START Data

(** A pattern that matches wherever another does is found whenever the
    other is. *)
Lemma searchFrom_weaken (ic : bool) (r r' : regex) :
  (forall prev s, matchAt ic r prev s <> None -> matchAt ic r' prev s <> None) ->
  forall s prev,
    searchFrom ic r prev s <> None -> searchFrom ic r' prev s <> None.
Proof.
  intros Hw. induction s as [|c s IH]; intros prev; cbn [searchFrom].
  - intros H. specialize (Hw prev []).
    destruct (matchAt ic r prev []); [|congruence].
    destruct (matchAt ic r' prev []); [congruence|].
    exfalso; apply Hw; congruence.
  - intros H. specialize (Hw prev (c :: s)).
    destruct (matchAt ic r' prev (c :: s)); [congruence|].
    destruct (matchAt ic r prev (c :: s)).
    + exfalso; apply Hw; congruence.
    + apply IH, H.
Qed.

Lemma test_weaken (ic : bool) (r r' : regex) (s : jsstring) :
  (forall prev t, matchAt ic r prev t <> None -> matchAt ic r' prev t <> None) ->
  test ic r s = true -> test ic r' s = true.
Proof.
  intros Hw. unfold test, exec. intros H.
  pose proof (searchFrom_weaken ic r r' Hw s None) as W.
  destruct (searchFrom ic r None s); [|discriminate].
  destruct (searchFrom ic r' None s); [reflexivity|].
  exfalso; apply W; congruence.
Qed.

(** What starts with a pattern contains it. *)
Lemma test_prefix (ic : bool) (r1 r2 : regex) (s : jsstring) :
  test ic (Seq r1 r2) s = true -> test ic r1 s = true.
Proof.
  apply test_weaken. intros prev t. unfold matchAt. cbn [matcher].
  apply matcher_mono. congruence.
Qed.

(** The search and the global match agree on whether there is a match. *)
Lemma searchFrom_matchesFrom (ic : bool) (r : regex) (s : jsstring) :
  forall prev,
    searchFrom ic r prev s = None <-> matchesFrom ic r prev s 0 = [].
Proof.
  induction s as [|c s IH]; intros prev; cbn [searchFrom matchesFrom].
  - destruct (matchAt ic r prev []); split; congruence.
  - destruct (matchAt ic r prev (c :: s)); [split; congruence|].
    apply IH.
Qed.

Lemma test_matchAll (ic : bool) (r : regex) (s : jsstring) :
  test ic r s = negb (Nat.eqb (List.length (matchAll ic r s)) 0).
Proof.
  unfold test, exec, matchAll.
  pose proof (searchFrom_matchesFrom ic r s None) as [H1 H2].
  destruct (searchFrom ic r None s) eqn:E.
  - destruct (matchesFrom ic r None s 0); [|reflexivity].
    specialize (H2 eq_refl). discriminate.
  - rewrite (H1 eq_refl). reflexivity.
Qed.


Lemma matchGlobal_test (ic : bool) (r : regex) (s : jsstring) :
  matchGlobal ic r s = None <-> test ic r s = false.
Proof.
  rewrite test_matchAll. unfold matchGlobal.
  destruct (matchAll ic r s); simpl; split; congruence.
Qed.

(** A pattern that needs a code unit outside of an alphabet matches no
    text over the alphabet. *)
Lemma repeatMatcher_fails (alphabet : list N) (p : N -> bool) (k : Cont) :
  forall s lo hi prev,
    Forall (fun c => In c alphabet) s ->
    ((0 <? lo) && negb (existsb p alphabet) = true
     \/ forall q t, Forall (fun c => In c alphabet) t -> k q t = None) ->
    repeatMatcher p lo hi prev s k = None.
Proof.
  induction s as [|c s IH]; intros lo hi prev Hs Hf; cbn.
  - destruct Hf as [Hf|Hf].
    + destruct lo; [discriminate|reflexivity].
    + destruct lo; auto.
  - inversion Hs as [|? ? Hc Hs']; subst.
    destruct Hf as [Hf|Hf].
    + apply andb_prop in Hf. destruct Hf as [Hlo Hp].
      assert (Pc : p c = false).
      { destruct (p c) eqn:E; [|reflexivity].
        assert (X : existsb p alphabet = true)
          by (apply existsb_exists; exists c; auto).
        rewrite X in Hp. discriminate. }
      rewrite Pc. simpl. destruct lo; [discriminate|reflexivity].
    + rewrite (IH (pred lo) (option_map pred hi) (Some c) Hs' (or_intror Hf)).
      destruct (p c && _); destruct lo; auto.
Qed.

Lemma matcher_fails (alphabet : list N) (ic : bool) (r : regex) :
  forall (k : Cont) prev s,
    Forall (fun c => In c alphabet) s ->
    (failsOn alphabet ic r = true
     \/ forall q t, Forall (fun c => In c alphabet) t -> k q t = None) ->
    matcher ic r prev s k = None.
Proof.
  induction r as [|c|p|p lo hi|r1 IH1 r2 IH2|r1 IH1 r2 IH2| | |];
    intros k prev s Hs Hf; cbn [matcher failsOn] in *.
  - destruct Hf as [Hf|Hf]; [discriminate|auto].
  - destruct s as [|x s]; [reflexivity|].
    inversion Hs as [|? ? Hx Hs']; subst.
    destruct Hf as [Hf|Hf].
    + destruct (charEq ic c x) eqn:E; [|reflexivity].
      assert (X : existsb (charEq ic c) alphabet = true)
        by (apply existsb_exists; exists x; auto).
      rewrite X in Hf. discriminate.
    + destruct (charEq ic c x); auto.
  - destruct s as [|x s]; [reflexivity|].
    inversion Hs as [|? ? Hx Hs']; subst.
    destruct Hf as [Hf|Hf].
    + destruct (p x) eqn:E; [|reflexivity].
      assert (X : existsb p alphabet = true)
        by (apply existsb_exists; exists x; auto).
      rewrite X in Hf. discriminate.
    + destruct (p x); auto.
  - apply (repeatMatcher_fails alphabet); assumption.
  - destruct Hf as [Hf|Hf].
    + apply orb_prop in Hf. destruct Hf as [Hf|Hf].
      * apply IH1; auto.
      * apply IH1; [assumption|]. right. intros q t Ht. apply IH2; auto.
    + apply IH1; [assumption|]. right. intros q t Ht. apply IH2; auto.
  - destruct Hf as [Hf|Hf].
    + apply andb_prop in Hf. destruct Hf as [H1 H2].
      rewrite IH1 by auto. apply IH2; auto.
    + rewrite IH1 by auto. apply IH2; auto.
  - destruct Hf as [Hf|Hf]; [discriminate|]. destruct prev; auto.
  - destruct Hf as [Hf|Hf]; [discriminate|]. destruct s; auto.
  - destruct Hf as [Hf|Hf]; [discriminate|]. destruct (xorb _ _); auto.
Qed.

Lemma searchFrom_fails (alphabet : list N) (ic : bool) (r : regex) :
  failsOn alphabet ic r = true ->
  forall s prev,
    Forall (fun c => In c alphabet) s -> searchFrom ic r prev s = None.
Proof.
  intros Hf. induction s as [|c s IH]; intros prev Hs; cbn [searchFrom];
    unfold matchAt; rewrite (matcher_fails alphabet) by auto.
  - reflexivity.
  - inversion Hs; subst. apply IH; assumption.
Qed.

Lemma test_fails (alphabet : list N) (ic : bool) (r : regex) (s : jsstring) :
  failsOn alphabet ic r = true ->
  Forall (fun c => In c alphabet) s -> test ic r s = false.
Proof.
  intros Hf Hs. unfold test, exec.
  rewrite (searchFrom_fails alphabet) by assumption. reflexivity.
Qed.

Lemma matchGlobal_fails (alphabet : list N) (ic : bool) (r : regex)
    (s : jsstring) :
  failsOn alphabet ic r = true ->
  Forall (fun c => In c alphabet) s -> matchGlobal ic r s = None.
Proof.
  intros Hf Hs. apply matchGlobal_test, (test_fails alphabet); assumption.
Qed.

End MatcherFacts.

(* ================================================================== *)
(** * Further properties: blank input and the detection engine *)
(* ================================================================== *)

Section BlankInput.

Import DetectionEngine Buckets Catalog.
Local Open Scope float_scope.

Lemma isWhiteSpace_units (c : N) :
  JsString.isWhiteSpace c = true -> In c whiteSpaceUnits.
Proof.
  unfold JsString.isWhiteSpace, JsString.isLineTerminator, whiteSpaceUnits.
  rewrite !orb_true_iff, andb_true_iff, !N.eqb_eq, !N.leb_le.
  intros H. simpl. lia.
Qed.

Lemma blank_units (s : jsstring) :
  blank s = true -> Forall (fun c => In c whiteSpaceUnits) s.
Proof.
  unfold blank. intros H. apply Forall_forall. intros c Hc.
  apply isWhiteSpace_units. rewrite forallb_forall in H. auto.
Qed.

Lemma trimStart_nil (s : jsstring) :
  JsString.trimStart s = [] <-> blank s = true.
Proof.
  unfold blank. induction s as [|c s IH]; simpl; [tauto|].
  destruct (JsString.isWhiteSpace c); simpl; [exact IH|].
  split; discriminate.
Qed.

Lemma blank_trimStart (s : jsstring) :
  blank (JsString.trimStart s) = blank s.
Proof.
  unfold blank. induction s as [|c s IH]; simpl; [reflexivity|].
  destruct (JsString.isWhiteSpace c) eqn:E; simpl; [exact IH|].
  rewrite E. reflexivity.
Qed.

Lemma blank_rev (s : jsstring) : blank (rev s) = blank s.
Proof.
  unfold blank. induction s as [|c s IH]; simpl; [reflexivity|].
  rewrite forallb_app, IH. simpl. rewrite andb_true_r, andb_comm. reflexivity.
Qed.

(** [trim] gives the empty string exactly on the texts of white space. *)
Lemma trim_nil (s : jsstring) : JsString.trim s = [] <-> blank s = true.
Proof.
  unfold JsString.trim, JsString.trimEnd.
  rewrite <- (blank_trimStart s), <- (blank_rev (JsString.trimStart s)).
  rewrite <- trimStart_nil.
  split; intros H.
  - apply (f_equal (@rev N)) in H. rewrite rev_involutive in H. exact H.
  - rewrite H. reflexivity.
Qed.

Lemma blank_lines (s : jsstring) :
  forallb blank (JsString.split_nl s) = blank s.
Proof.
  induction s as [|c s IH]; [reflexivity|].
  cbn [JsString.split_nl].
  destruct (c =? 10)%N eqn:E.
  - apply N.eqb_eq in E. subst c. cbn [forallb]. rewrite IH. reflexivity.
  - destruct (JsString.split_nl s) as [|l ls].
    + cbn in IH |- *. unfold blank in *. cbn. rewrite <- IH.
      rewrite !andb_true_r. reflexivity.
    + cbn [forallb] in IH |- *. unfold blank in *. cbn [forallb].
      rewrite <- IH, andb_assoc. reflexivity.
Qed.

Lemma nonBlank_blank (line : jsstring) : nonBlank line = negb (blank line).
Proof.
  unfold nonBlank, JsString.length.
  destruct (blank line) eqn:B.
  - apply trim_nil in B. rewrite B. reflexivity.
  - destruct (JsString.trim line) eqn:T; [|reflexivity].
    apply trim_nil in T. congruence.
Qed.

Lemma no_nonBlank_line (code : jsstring) :
  filter nonBlank (JsString.split_nl code) = [] <-> blank code = true.
Proof.
  rewrite <- blank_lines.
  induction (JsString.split_nl code) as [|l ls IH]; cbn [filter forallb];
    [tauto|].
  rewrite nonBlank_blank.
  destruct (blank l); cbn [negb andb]; [exact IH|]. split; discriminate.
Qed.

Ltac no_match H :=
  rewrite ?(test_fails whiteSpaceUnits), ?(matchGlobal_fails whiteSpaceUnits)
    by (first [exact H | vm_compute; reflexivity]).

Lemma checkSpacing_blank (code : jsstring) :
  blank code = true -> checkSpacing code = false.
Proof.
  intros B. apply blank_units in B.
  unfold checkSpacing, properSpacingPatterns. cbn [fold_left].
  no_match B. reflexivity.
Qed.

Lemma checkLogicalBlocks_blank (code : jsstring) :
  blank code = true -> checkLogicalBlocks code = false.
Proof.
  intros B. apply blank_units in B.
  unfold checkLogicalBlocks. cbv zeta. no_match B. reflexivity.
Qed.

Lemma extract_blank (code : jsstring) :
  blank code = true -> extract code = blankScores.
Proof.
  intros B.
  pose proof (proj2 (no_nonBlank_line code) B) as L.
  pose proof (blank_units code B) as U.
  unfold extract, blankScores. f_equal.
  - unfold calculateCommentDensity. cbv zeta. rewrite L. reflexivity.
  - unfold analyzeCodeStructure. cbv zeta.
    rewrite checkSpacing_blank, checkLogicalBlocks_blank by assumption.
    unfold checkIndentation. cbv zeta. rewrite L.
    vm_compute. reflexivity.
  - unfold analyzeNamingPatterns. cbv zeta. no_match U.
    vm_compute. reflexivity.
  - unfold analyzeComplexity, controlFlowKeywords. cbv zeta. rewrite L.
    cbn [fold_left]. no_match U. vm_compute. reflexivity.
  - unfold analyzeUniformity. cbv zeta. rewrite L. vm_compute. reflexivity.
Qed.

(** X6. Every text that [trim] reduces to the empty string (the empty
    text, or white space and line breaks only) gets the same detection
    result: scores 0, 30, 35, 55, 55, aiProbability 36.5 and
    confidenceScore 69.63. *)
Theorem analyzeCode_blank (code language : jsstring) :
  JsString.trim code = [] ->
  extract code = blankScores
  /\ analysisDetails (analyzeCode code language) = blankScores
  /\ aiProbability (analyzeCode code language) = 36.5
  /\ confidenceScore (analyzeCode code language) = 69.63.
Proof.
  intros T. apply trim_nil in T.
  unfold analyzeCode. cbv zeta. rewrite (extract_blank code T).
  vm_compute. repeat split; reflexivity.
Qed.

Lemma analyzeCode_blank_witness :
  aiProbability
    (analyzeCode (JsString.join_nl [u16 "   "; 9%N :: u16 " "; []])
       Inputs.python) = 36.5.
Proof.
  apply (analyzeCode_blank (JsString.join_nl [u16 "   "; 9%N :: u16 " "; []])
           Inputs.python).
  reflexivity.
Defined.

Lemma float_differs (x y : float) : Prim2SF x <> Prim2SF y -> x <> y.
Proof. intros H E; apply H; rewrite E; reflexivity. Qed.

Lemma commentDensity_cases (code : jsstring) :
  (calculateCommentDensity code = 0 <-> JsString.trim code = [])
  /\ (calculateCommentDensity code = 0
      \/ In (calculateCommentDensity code) [20; 50; 75]).
Proof.
  rewrite trim_nil. rewrite <- no_nonBlank_line.
  unfold calculateCommentDensity. cbv zeta.
  destruct (filter nonBlank (JsString.split_nl code)) as [|l ls].
  - cbn. split; [tauto|auto].
  - cbn [List.length Nat.eqb].
    destruct (gt _ 30); [|destruct (lt _ 5)];
      (split; [split; [intros H; exfalso; revert H; apply float_differs;
                       vm_compute; discriminate
                      |discriminate]
              |right; simpl; auto]).
Qed.

(** X7. The commentDensity score is 0 exactly on the texts that [trim]
    reduces to the empty string; on every other text it is 20, 50 or 75. *)
Theorem commentDensity_zero_iff_blank (code : jsstring) :
  (calculateCommentDensity code = 0 <-> JsString.trim code = [])
  /\ (calculateCommentDensity code = 0
      \/ In (calculateCommentDensity code) [20; 50; 75]).
Proof. exact (commentDensity_cases code). Qed.

Lemma round2_bucket (v : float) :
  In v (commentDensityBuckets ++ codeStructureBuckets ++ namingPatternBuckets
        ++ complexityBuckets ++ uniformityBuckets) ->
  round2 v = v.
Proof.
  simpl. intros H.
  repeat (destruct H as [<-|H]; [vm_compute; reflexivity|]).
  destruct H.
Qed.

Lemma analysisDetails_extract (code language : jsstring) :
  analysisDetails (analyzeCode code language) = extract code.
Proof.
  { pose proof (extract_bucketed code) as (H1 & H2 & H3 & H4 & H5).
    unfold analyzeCode. cbv zeta. cbn [analysisDetails].
    destruct (extract code) as [a b c d e].
    cbn [commentDensity codeStructureScore namingPatternScore complexityScore
         uniformityScore] in *.
    rewrite !round2_bucket; [reflexivity| | | | |];
      rewrite !in_app_iff; auto 10. }
Qed.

END Data

About this exercise:
Could you reproduce exactly the lines of the entries above, from the one with "matchGlobal ic r s = None <->" through the one with "forall s lo", and nothing else?

Solution below:
  matchGlobal ic r s = None <-> test ic r s = false.
Proof.
  rewrite test_matchAll. unfold matchGlobal.
  destruct (matchAll ic r s); simpl; split; congruence.
Qed.

(** A pattern that needs a code unit outside of an alphabet matches no
    text over the alphabet. *)
Lemma repeatMatcher_fails (alphabet : list N) (p : N -> bool) (k : Cont) :
  forall s lo hi prev,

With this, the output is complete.